→ **Required action**
Once the line containing "split; [exact Hid|]. split; [exact Hw|]. split; [reflexivity|]." is found, set down that line and each one after it exactly, through the end of the entries.

Saved entries

Lemma index_to_xy_recombines_witness :
  uint32 4294967295 ∧ uint32 65536 ∧
  (4294967295 < 2 ^ 31 ∨ 2 ≤ 65536 ≤ 2 ^ 31) ∧
  index_to_xy 4294967295 65536 = Ok (65535, 65535) [] ∧
  0 ≤ 65535 < 65536 ∧ 0 ≤ 65535 ∧ 65535 * 65536 + 65535 = 4294967295.
Proof.
  assert (uint32 4294967295) as Hid by (unfold uint32; lia).
  assert (uint32 65536) as Hw by (unfold uint32; lia).
  assert (4294967295 < 2 ^ 31 ∨ 2 ≤ 65536 ≤ 2 ^ 31) as Hfit by lia.
  split; [exact Hid|]. split; [exact Hw|]. split; [exact Hfit|].
  split; [reflexivity|].
  apply (index_to_xy_recombines 4294967295 65536 65535 65535 [] Hid Hw Hfit).
  reflexivity.
Defined.

(** X3.  Where the conversion to [int32_t] changes the result: [y] is
    negative exactly when [grid_id / mapwidth] is 2^31 or more, which no map
    two or more cells wide allows; on a map one cell wide an index of 2^31 or
    more is decoded to the negative row [grid_id - 2^32]. *)
Theorem index_to_xy_negative_row (grid_id mapwidth x y : Z) (log : list diag) :
  uint32 grid_id → uint32 mapwidth →
  index_to_xy grid_id mapwidth = Ok (x, y) log →
  (y < 0 ↔ 2 ^ 31 ≤ grid_id / mapwidth) ∧
  (2 ≤ mapwidth → 0 ≤ y) ∧
  (mapwidth = 1 → 2 ^ 31 ≤ grid_id → x = 0 ∧ y = grid_id - 2 ^ 32).
Proof.
  intros Hid Hw H. unfold uint32 in *.
  apply index_to_xy_Ok in H as (Hne & -> & -> & _).
  assert (0 < mapwidth) as Hpos by lia.
  assert (0 ≤ grid_id / mapwidth) as Hd0 by (apply Z.div_pos; lia).
  assert (grid_id / mapwidth < 2 ^ 32) as Hd1 by (apply Z.div_lt_upper_bound; nia).
  assert (∀ z, 0 ≤ z < 2 ^ 32 → (to_int z < 0 ↔ 2 ^ 31 ≤ z) ∧
                                  (2 ^ 31 ≤ z → to_int z = z - 2 ^ 32)) as Hint.
  { intros z Hz. unfold to_int. rewrite Z.mod_small by lia.
    destruct (Z.ltb_spec z (2 ^ 31)); lia. }
  split; [apply Hint; lia|]. split.
  - intros H2. assert (grid_id / mapwidth < 2 ^ 31) by (apply Z.div_lt_upper_bound; lia).
    rewrite to_int_small; lia.
  - intros -> Hbig. rewrite Z.mod_1_r, Z.div_1_r. split; [reflexivity|].
    apply Hint; lia.
Qed.

Lemma index_to_xy_negative_row_witness :
  uint32 (2 ^ 31) ∧ uint32 1 ∧
  index_to_xy (2 ^ 31) 1 = Ok (0, - 2 ^ 31) [] ∧
  (- 2 ^ 31 < 0 ↔ 2 ^ 31 ≤ 2 ^ 31 / 1) ∧
  (2 ≤ 1 → 0 ≤ - 2 ^ 31) ∧
  (1 = 1 → 2 ^ 31 ≤ 2 ^ 31 → 0 = 0 ∧ - 2 ^ 31 = 2 ^ 31 - 2 ^ 32).
Proof.
  assert (uint32 (2 ^ 31)) as Hid by (unfold uint32; lia).
  assert (uint32 1) as Hw by (unfold uint32; lia).
  split; [exact Hid|]. split; [exact Hw|]. split; [reflexivity|].
  apply (index_to_xy_negative_row (2 ^ 31) 1 0 (- 2 ^ 31) [] Hid Hw).
  reflexivity.
Defined.

End helpers_facts.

→ **Response area**
  split; [exact Hid|]. split; [exact Hw|]. split; [reflexivity|].
  apply (index_to_xy_negative_row (2 ^ 31) 1 0 (- 2 ^ 31) [] Hid Hw).
  reflexivity.
Defined.

End helpers_facts.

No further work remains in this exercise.